Just tried in 11.4R3 and 'overload' node still transits, other nodes see it
just with '65536' as metric.

One would hope that 'no-rfc-1583' would change this behaviour, but it does
not.

Unsure how current IOS behaves.
-- 
  ++ytti
___
juniper-nsp mailing list juniper-nsp@puck.nether.net
https://puck.nether.net/mailman/listinfo/juniper-nsp


Re: [j-nsp] route BGP stall bug

2012-07-25 Thread Daniel Roesen
On Mon, Jul 23, 2012 at 07:07:51PM +0300, Saku Ytti wrote:
> > To cut Cisco some slack, OSPF has no simple overload bit, so you have to
> > raise your link metrics all the way for a somewhat crude and limited
> > emulation of IS-IS' overload bit. There are still possible setups where
> 
> 'max-metric router-lsa' is very accurate replica.
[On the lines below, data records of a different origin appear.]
(* ===== verification/Space.v ===== *)
(** * Address spaces ([kernel/src/mm/page.rs] and [kernel/src/mm/space.rs])

    Page tables are words of physical memory, reached through the one page
    directory at physical page 0.  An address space owns its page tables and its
    shares of data frames; the spaces of all tasks are one state. *)

From S2P Require Import Prelude Frame.
From stdpp Require Import gmap.
Open Scope kmonad_scope.
Open Scope Z_scope.

Module Space.
Import Frame.

Definition ENTRIES_PER_TABLE : Z := 1024.
Definition PDES_PER_PROCESS : Z := 16.
Definition TASK0_PAGE_COUNT : Z := 655360 / PAGE_SIZE.
Definition TASK_LINEAR_SIZE : Z := as_u32 (PDES_PER_PROCESS * ENTRIES_PER_TABLE * PAGE_SIZE).

(** ** Entries of page tables and of the directory *)

Definition PRESENT : Z := 1.
Definition WRITABLE : Z := 2.
Definition DIRTY : Z := 64.
Definition ALL_FLAGS : Z := 511.
Definition USER_RW : Z := 7.

Definition new_entry (ppn flags : Z) : Z := Z.lor (as_u32 (Z.shiftl ppn 12)) flags.
Definition is_present (raw : Z) : bool := negb (Z.land raw PRESENT =? 0).
Definition entry_ppn (raw : Z) : Z := Z.shiftr raw 12.
Definition phys_addr (raw : Z) : Z := Z.land raw 4294963200.
Definition flags (raw : Z) : Z := Z.land raw ALL_FLAGS.
Definition without_writable (raw : Z) : Z := Z.land raw (unot 32 WRITABLE).
Definition user_page_table (a : Z) : Z := Z.lor a USER_RW.

(** ** Spaces *)

(** The array of optional page tables is the map of those that are there. *)
Record MemorySpace : Type := mkSpace {
  page_tables : gmap Z Z;
  data_frames : gmap Z Z;
  pde_base : Z;
}.

(** The spaces that exist, each at its task's slot. *)
Record World : Type := mkWorld { phys : Phys; spaces : gmap nat MemorySpace }.

Definition on_phys {A} (m : M Phys A) : M World A := λ w,
  let '(r, p) := m (phys w) in (r, mkWorld p (spaces w)).

Definition space (n : nat) : M World MemorySpace := w <- mget;; mexpect (spaces w !! n).
Definition set_space (n : nat) (ms : MemorySpace) (w : World) : World := mkWorld (phys w) (<[n := ms]> (spaces w)).
Definition update_space (n : nat) (f : MemorySpace → MemorySpace) : M World () :=
  ms <- space n;; mmodify (set_space n (f ms)).

Definition with_table (i f : Z) (ms : MemorySpace) : MemorySpace :=
  mkSpace (<[i := f]> (page_tables ms)) (data_frames ms) (pde_base ms).
Definition with_frame (lin f : Z) (ms : MemorySpace) : MemorySpace :=
  mkSpace (page_tables ms) (<[lin := f]> (data_frames ms)) (pde_base ms).

(** Word [i] counted from the start of page [ppn]. *)
Definition word (w : World) (ppn i : Z) : Z :=
  default 0 (zlookup (page_at (phys w) (ppn + i / 1024)) (i mod 1024)).
Definition set_word (ppn i x : Z) (w : World) : World :=
  let p := ppn + i / 1024 in
  mkWorld (set_page p (zupdate (page_at (phys w) p) (i mod 1024) x) (phys w)) (spaces w).

Definition read_pde (index : Z) : M World Z := mgets (λ w, word w 0 index).
Definition write_pde (index x : Z) : M World () := mmodify (set_word 0 index x).

Definition find_pte (n : nat) (page : Z) : M World (option (Z * Z)) :=
  ms <- space n;;
  let index := pde_index page in
  if (pde_base ms <=? index) && (index <? pde_base ms + PDES_PER_PROCESS) then
    pde <- read_pde index;;
    mok (if is_present pde then Some (entry_ppn pde, pte_index page) else None)
  else mok None.

Definition pte (n : nat) (page : Z) : M World (option Z) :=
  o <- find_pte n page;;
  match o with
  | None => mok None
  | Some (t, j) => mgets (λ w, Some (word w t j))
  end.

Definition set_pte (n : nat) (page x : Z) : M World () :=
  o <- find_pte n page;;
  p <- mexpect o;;
  mmodify (set_word p.1 p.2 x).

Definition to_local (n : nat) (page : Z) : M World (option (Z * Z)) :=
  ms <- space n;;
  let i := pde_index page - pde_base ms in
  mok (if (0 <=? i) && (i <? PDES_PER_PROCESS) then Some (i, pte_index page) else None).

Definition drop_frame (o : option Z) : M World () :=
  match o with Some f => on_phys (dealloc f) | None => mok () end.

Definition alloc_or_nomem : M World Z :=
  o <- on_phys alloc;;
  mok_or o NOMEM.

Definition ensure_page_table (n : nat) (index : Z) : M World () :=
  pde <- read_pde index;;
  if is_present pde then mok ()
  else
    ms <- space n;;
    let local := index - pde_base ms in
    if (0 <=? local) && (local <? PDES_PER_PROCESS) then
      f <- alloc_or_nomem;;
      write_pde index (user_page_table (addr f));;;
      update_space n (with_table local f);;;
      drop_frame (page_tables ms !! local)
    else merr NOMEM.

(** [data_frames.insert], the old handle dropped. *)
Definition insert_frame (n : nat) (lin f : Z) : M World () :=
  ms <- space n;;
  update_space n (with_frame lin f);;;
  drop_frame (data_frames ms !! lin).

(** [frame] is owned, so every early return drops it. *)
Definition map_page (n : nat) (lin : Z) (frame : option Z) : M World () :=
  r <- mtry (ensure_page_table n (pde_index lin));;
  match r with
  | inr e => drop_frame frame;;; merr e
  | inl _ =>
      o <- pte n lin;;
      let already_present := match o with Some e => is_present e | None => false end in
      if already_present then
        match frame with
        | None => mok ()
        | Some f => drop_frame (Some f);;; merr EXIST
        end
      else
        f <- match frame with Some f => mok f | None => alloc_or_nomem end;;
        set_pte n lin (new_entry f USER_RW);;;
        insert_frame n lin f
  end.

Definition ensure_page_writable (n : nat) (lin : Z) : M World () :=
  o <- pte n lin;;
  e <- mexpect o;;
  old_ppn <- mexpect (ppn_of (phys_addr e));;
  c <- (if LOW_MEM <=? phys_addr e then on_phys (ref_count old_ppn) else mok 0);;
  if (LOW_MEM <=? phys_addr e) && (c =? 1) then
    set_pte n lin (new_entry old_ppn (Z.lor (flags e) WRITABLE))
  else
    f <- alloc_or_nomem;;
    set_pte n lin (new_entry f USER_RW);;;
    insert_frame n lin f;;;
    mmodify (λ w, mkWorld (set_page f (page_at (phys w) old_ppn) (phys w)) (spaces w)).

(** [dst.try_share_local_page_from(src, (i, j))] *)
Definition try_share_local_page_from (dst src : nat) (i j : Z) : M World bool :=
  sms <- space src;;
  dms <- space dst;;
  let source_page := from_indices (pde_base sms + i) j in
  let target_page := from_indices (pde_base dms + i) j in
  o <- pte src source_page;;
  match o with
  | None => mok false
  | Some e =>
      if negb (is_present e) || contains (flags e) DIRTY then mok false
      else if phys_addr e <? LOW_MEM then mok false
      else
        ensure_page_table dst (pde_index target_page);;;
        t <- pte dst target_page;;
        if match t with Some e => is_present e | None => false end then mok false
        else
          let cow := without_writable e in
          set_pte src source_page cow;;;
          set_pte dst target_page cow;;;
          ppn <- mexpect (ppn_of (phys_addr e));;
          f <- on_phys (share ppn);;
          insert_frame dst target_page f;;;
          mok true
  end.

(** *** Fork *)

(** Entry [j] of the parent's table [pt], copied to the child's table [ct]. *)
Definition copy_entry (parent_start child_start : Z) (child : nat) (i pt ct j : Z) : M World () :=
  e <- mgets (λ w, word w pt j);;
  if negb (is_present e) then mok ()
  else
    mmodify (set_word ct j (without_writable e));;;
    let parent_ppn := entry_ppn e in
    if LOW_MEM <=? addr parent_ppn then
      mmodify (set_word pt j (without_writable e));;;
      f <- on_phys (share parent_ppn);;
      insert_frame child (from_indices (child_start + i) j) f
    else mok ().

(** One directory entry: 4 MB of the parent. *)
Definition copy_block (parent_start child_start : Z) (child : nat) (i : Z) : M World () :=
  parent_pde <- read_pde (parent_start + i);;
  if negb (is_present parent_pde) then mok ()
  else
    child_pt <- alloc_or_nomem;;
    let pt := floor (phys_addr parent_pde) in
    let entry_count := if parent_start =? 0 then TASK0_PAGE_COUNT else ENTRIES_PER_TABLE in
    mfor (seqZ 0 entry_count) (copy_entry parent_start child_start child i pt child_pt);;;
    write_pde (child_start + i) (user_page_table (addr child_pt));;;
    update_space child (with_table i child_pt).

Definition div_ceil (a b : Z) : Z := (a + b - 1) / b.

Definition new_space (n : nat) : M World () :=
  mmodify (set_space n (mkSpace ∅ ∅ (Z.of_nat n * PDES_PER_PROCESS))).

(** [drop] and the drops of the fields after it. *)
Definition drop_space (n : nat) : M World () :=
  ms <- space n;;
  (if decide (page_tables ms = ∅) then mok ()
   else
     massert (negb (pde_base ms =? 0));;;
     mfor (seqZ 0 PDES_PER_PROCESS) (λ i,
       match page_tables ms !! i with Some _ => write_pde (pde_base ms + i) 0 | None => mok () end));;;
  mmodify (λ w, mkWorld (phys w) (delete n (spaces w)));;;
  mfor (map_to_list (page_tables ms)).*2 (λ f, drop_frame (Some f));;;
  mfor (map_to_list (data_frames ms)).*2 (λ f, drop_frame (Some f)).

(** The child is dropped when a page table cannot be had. *)
Definition cow_copy (parent child : nat) (data_limit : Z) : M World () :=
  ms <- space parent;;
  let child_start := Z.of_nat child * PDES_PER_PROCESS in
  let pde_count := Z.min (div_ceil data_limit (ENTRIES_PER_TABLE * PAGE_SIZE)) PDES_PER_PROCESS in
  new_space child;;;
  r <- mtry (mfor (seqZ 0 pde_count) (copy_block (pde_base ms) child_start child));;
  match r with
  | inl _ => mok ()
  | inr e => drop_space child;;; merr e
  end.

End Space.
Lemma mapped_not_table T w held n i t j :
  inv T w held → T !! (n, i) = Some t → 0 ≤ j < 1024 → is_present (word w t j) = true →
  ∀ k, T !! k ≠ Some (entry_ppn (word w t j)).
Proof.
  intros Hi Ht Hj Hp. pose proof (i_pte _ _ _ Hi _ _ _ _ Ht Hj Hp) as Hm. destruct (dats w !! _) as [f|] eqn:E.
  - destruct Hm as [-> _]. by eapply data_not_table.
  - by eapply low_not_table; [|apply Hm].
Qed.

(** Contents of a frame with one owner may change for that owner alone. *)
Lemma set_page_sole T w held n i j f p :
  ok T w held → dats w !! (n, lin_page n i j) = Some f → count (phys w) f = 1 → length p = 1024%nat → 0 ≤ j < 1024 →
  let w' := mkWorld (set_page f p (phys w)) (spaces w) in
  ok T w' held ∧ others_same w w' n i j ∧ entry_of w' n i j = entry_of w n i j ∧
  (mapped w n i j = true → entry_ppn (entry_of w n i j) = f → content w' n i j = Some p).
Proof.
  intros Hok Hd Hc Hlen Hj w'. pose proof (ok_inv _ _ _ Hok) as Hi.
  assert (pool f) as Hp by (by apply (i_dat _ _ _ Hi _ _ _ Hd)).
  assert (∀ q k, q ≠ f → 0 ≤ k < 1024 → word w' q k = word w q k) as Hw.
  { intros q k Hq Hk. rewrite !word_eq by done. unfold w'. cbn [phys]. by rewrite page_at_set, decide_False. }
  assert (∀ k t, T !! k = Some t → t ≠ f) as Hnt by (intros k t Ht ->; by eapply data_not_table).
  assert (∀ m i' j', 0 ≤ j' < 1024 → entry_of w' m i' j' = entry_of w m i' j') as Hent.
  { intros m i' j' Hj'. unfold entry_of. change (tabs w') with (tabs w). destruct (tabs w !! (m, i')) as [t|] eqn:Ht; [|done].
    apply Hw; [|done]. eapply Hnt. by eapply lookup_weaken; [|apply (ok_tabs _ _ _ Hok)]. }
  split_and!.
  - eapply ok_same; [done| |done|done|]; [|intros q k Hq Hk; apply Hw; [unfold pool in Hp; lia|done]].
    eapply data_inv; [done|by apply set_page_ok; [apply Hi|]|done|done|]. intros k t j' Ht Hj'. apply Hw; [by eapply Hnt|done].
  - intros m i' j' Hj' Hne. destruct (tabs w !! (m, i')) as [t|] eqn:Ht.
    2:{ unfold same_at, content, entry_of. change (tabs w') with (tabs w). by rewrite Ht. }
    pose proof (lookup_weaken _ _ _ _ Ht (ok_tabs _ _ _ Hok)) as HT.
    eapply same_view; try done; [by apply Hw; [eapply Hnt|]|]. intros Hpr Hz _. unfold w'. cbn [phys].
    rewrite page_at_set, decide_False; [done|]. intros E.
    pose proof (i_pte _ _ _ Hi _ _ _ _ HT Hj' Hpr) as Hm. destruct (dats w !! (m, lin_page m i' j')) as [g|] eqn:Eg.
    + destruct Hm as [Hg _]. assert (g = f) as -> by congruence.
      assert ((m, lin_page m i' j') ≠ (n, lin_page n i j)) as Hk.
      { intros [= -> El]. apply Hne. destruct (lin_page_inj n i' j' i j) as [-> ->]; done. }
      rewrite (i_count _ _ _ Hi f Hp) in Hc. pose proof (vocc_two _ _ _ _ Eg Hd Hk).
      pose proof (vocc_nonneg T f). pose proof (occ_nonneg held f). lia.
    + unfold pool in Hp. lia.
  - by apply Hent.
  - unfold mapped, content. rewrite Hent by done. intros -> ->. unfold pool in Hp. rewrite (proj2 (Z.eqb_neq _ _)) by lia.
    unfold w'. cbn [phys andb negb]. by rewrite page_at_set, decide_True.
Qed.

Record write_result (w w' : World) (held : list Z) (n : nat) (i j : Z) : Prop := {
  wr_ok : ok (tabs w') w' held;
  wr_writable : mapped w' n i j = true ∧ writable (entry_of w' n i j) = true;
  wr_content : content w' n i j = Some (page_at (phys w) (entry_ppn (entry_of w n i j)));
  wr_others : others_same w w' n i j;
  wr_live : ∀ m, is_Some (spaces w' !! m) ↔ is_Some (spaces w !! m);
  wr_count : ∀ q, count (phys w) q ≠ 0 → (∀ k, dats w !! k ≠ Some q) → count (phys w') q = count (phys w) q;
}.
Lemma new_space_spec w held c :
  ok (tabs w) w held → spaces w !! c = None → (c < 64)%nat →
  let w1 := set_space c (empty_space c) w in
  ok (tabs w1) w1 held ∧ tabs w1 = tabs w ∧ (∀ m i j, same_at w w1 m i j).
Proof.
  intros Hok Hc Hr w1. assert (tabs w1 = tabs w ∧ dats w1 = dats w) as [Ht Hd].
  { split; apply map_eq; intros [n i]; rewrite ?tabs_lookup, ?dats_lookup; unfold w1, set_space; cbn [spaces];
      (destruct (decide (n = c)) as [->|]; [rewrite lookup_insert_eq, Hc; apply lookup_empty|by rewrite lookup_insert_ne]). }
  split_and!; [|done|intros m i j; unfold same_at, content, entry_of; by rewrite Ht].
  rewrite Ht. split.
  - eapply data_inv; [apply Hok|apply (ok_inv _ _ _ Hok)|done..].
  - intros n ms. unfold w1, set_space. cbn [spaces]. intros [[<- <-]|[_ Hn]]%lookup_insert_Some; [|by apply (ok_slots _ _ _ Hok)].
    split; [done|]. unfold empty_space. cbn [pde_base]. change PDES_PER_PROCESS with 16. lia.
  - intros n i. rewrite Ht. apply (ok_pdes _ _ _ Hok).
  - by rewrite Ht.
  - apply (ok_low _ _ _ Hok).
Qed.

Lemma low_page T T' w w' held held' q : ok T w held → ok T' w' held' → 0 < q < 512 → page_at (phys w') q = page_at (phys w) q.
Proof.
  intros Hok Hok' Hq. apply list_eq. intros k. destruct (decide (k < 1024)%nat) as [Hk|Hk].
  - pose proof (ok_low _ _ _ Hok q (Z.of_nat k)) as E. pose proof (ok_low _ _ _ Hok' q (Z.of_nat k)) as E'.
    rewrite <- E in E' by lia. rewrite !word_eq in E' by lia. unfold zlookup in E'. rewrite (proj2 (Z.leb_le 0 _)), Nat2Z.id in E' by lia.
    destruct (lookup_lt_is_Some_2 (page_at (phys w') q) k) as [x Hx]; [by rewrite (po_pages _ (i_phys _ _ _ (ok_inv _ _ _ Hok')))|].
    destruct (lookup_lt_is_Some_2 (page_at (phys w) q) k) as [y Hy]; [by rewrite (po_pages _ (i_phys _ _ _ (ok_inv _ _ _ Hok)))|].
    rewrite Hx, Hy in E'. simpl in E'. rewrite Hx, Hy, E' by lia. done.
  - assert (∀ T w held, ok T w held → page_at (phys w) q !! k = None) as E; [|by rewrite (E _ _ _ Hok), (E _ _ _ Hok')].
    intros T0 v h Hv. apply lookup_ge_None_2. rewrite (po_pages _ (i_phys _ _ _ (ok_inv _ _ _ Hv))). lia.
Qed.

(** What the parent has to give does not change while it is copied. *)
Lemma seen_same T T' w w' held held' n i j :
  ok T w held → ok T' w' held' → (0 < n < 64)%nat ∧ 0 ≤ i < 16 ∧ view w w' n i j ∨ n = 0%nat ∧ i = 0 ∧ kernel_map low →
  0 ≤ j < entries_of n → seen w' n i j = seen w n i j.
Proof.
  intros Hok Hok' [(Hn & Hi & Hv)|(-> & -> & Hu & Ht & Hk)] Hj.
  - destruct (walk_entry _ _ _ _ _ j Hok Hn Hi) as [_ ->]. destruct (walk_entry _ _ _ _ _ j Hok' Hn Hi) as [_ ->]. apply Hv.
  - change (entries_of 0) with 160 in Hj. destruct (Hk j Hj) as [Hju Hlow].
    assert (∀ T w held, ok T w held → walk w 0 0 j = if is_present (low 0 0) then low (entry_ppn (low 0 0)) j else 0) as Hw.
    { intros T0 v h Hv. unfold walk. cbv zeta. rewrite (ok_low _ _ _ Hv 0) by lia. change (16 * Z.of_nat 0 + 0) with 0.
      destruct (is_present (low 0 0)); [|done]. apply (ok_low _ _ _ Hv); lia. }
    unfold seen. rewrite (Hw _ _ _ Hok), (Hw _ _ _ Hok'). destruct (is_present (low 0 0)); [|done].
    destruct (is_present (low _ j)) eqn:Hp; [|done]. cbn [andb]. destruct (Z.eqb_spec (entry_ppn (low (entry_ppn (low 0 0)) j)) 0); [done|].
    cbn [negb]. f_equal. eapply low_page; [done|done|]. specialize (Hlow eq_refl). pose proof (entry_ppn_uint _ Hju) as Hq.
    unfold is_uint in Hq. lia.
Qed.

Lemma inherit_not_writable e : writable (inherit e) = false.
Proof.
  unfold inherit. destruct (is_present e); [|done]. rewrite writable_bit. unfold without_writable.
  rewrite Z.land_spec, testbit_unot by lia. apply andb_false_r.
Qed.

(** A page of a child: what the parent had, not to be written. *)
Definition child_page (w0 w : World) (n c : nat) (i j : Z) : Prop :=
  writable (entry_of w c i j) = false ∧
  content w c i j = if decide (j < entries_of n) then seen w0 n i j else None.

Record forking (w0 w : World) (held : list Z) (n c : nat) (i : Z) : Prop := {
  fk_ok : ok (tabs w) w held;
  fk_sole : sole_held w held;
  fk_live : ∀ k, is_Some (spaces w !! k) ↔ is_Some (spaces w0 !! k);
  fk_none : ∀ i', i ≤ i' < 16 → tabs w !! (c, i') = None;
  fk_views : ∀ m i' j, 0 ≤ j < 1024 → m ≠ c → view w0 w m i' j;
  fk_child : ∀ i' j, 0 ≤ i' < i → 0 ≤ j < 1024 → child_page w0 w n c i' j;
}.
As discussed "offline", not when OSPF implementations follow OSPFv2 spec
from 1998, (the still current) RFC2328. I'm not aware that widely used
implementations behave different and am too lazy to lab that. :)

Best regards,
Daniel

-- 
CLUE-RIPE -- Jabber: d...@cluenet.de -- dr@IRCnet -- PGP: 0xA85C8AA0
___
juniper-nsp mailing list juniper-nsp@puck.nether.net
https://puck.nether.net/mailman/listinfo/juniper-nsp


Re: [j-nsp] route BGP stall bug

2012-07-23 Thread Saku Ytti
On (2012-07-23 17:16 +0200), Daniel Roesen wrote:

> To cut Cisco some slack, OSPF has no simple overload bit, so you have to
> raise your link metrics all the way for a somewhat crude and limited
> emulation of IS-IS' overload bit. There are still possible setups where

'max-metric router-lsa' is very accurate replica.

-- 
  ++ytti
___
juniper-nsp mailing list juniper-nsp@puck.nether.net
https://puck.nether.net/mailman/listinfo/juniper-nsp


Re: [j-nsp] route BGP stall bug

2012-07-23 Thread Daniel Roesen
On Mon, Jul 23, 2012 at 03:14:08PM +0300, Saku Ytti wrote:
> On (2012-07-23 13:55 +0200), Daniel Roesen wrote:
> 
> > Actually, I see it came in 12.0(10)S, so it was there, but we were
> > running OSPF, not IS-IS, so no help.
> 
> Aye. Some dirt towards cisco too, it is ridiculous you don't have feature
> parity in ISIS and OSPF in things like these, these should use common
> codepath, single file in source code repo for any half decent design.

To cut Cisco some slack, OSPF has no simple overload bit, so you have to
raise your link metrics all the way for a somewhat crude and limited
emulation of IS-IS' overload bit. There are still possible setups where
an OSPF-based wannabe-overload replica doesn't work like IS-IS overload
would do and still lead to blackholing. Although that would be quite
specific/special scenarios.

Best regards,
Daniel

-- 
CLUE-RIPE -- Jabber: d...@cluenet.de -- dr@IRCnet -- PGP: 0xA85C8AA0
___
juniper-nsp mailing list juniper-nsp@puck.nether.net
https://puck.nether.net/mailman/listinfo/juniper-nsp


Re: [j-nsp] route BGP stall bug

2012-07-23 Thread Saku Ytti
On (2012-07-23 13:55 +0200), Daniel Roesen wrote:

> Actually, I see it came in 12.0(10)S, so it was there, but we were
> running OSPF, not IS-IS, so no help.

Aye. Some dirt towards cisco too, it is ridiculous you don't have feature
parity in ISIS and OSPF in things like these, these should use common
codepath, single file in source code repo for any half decent design.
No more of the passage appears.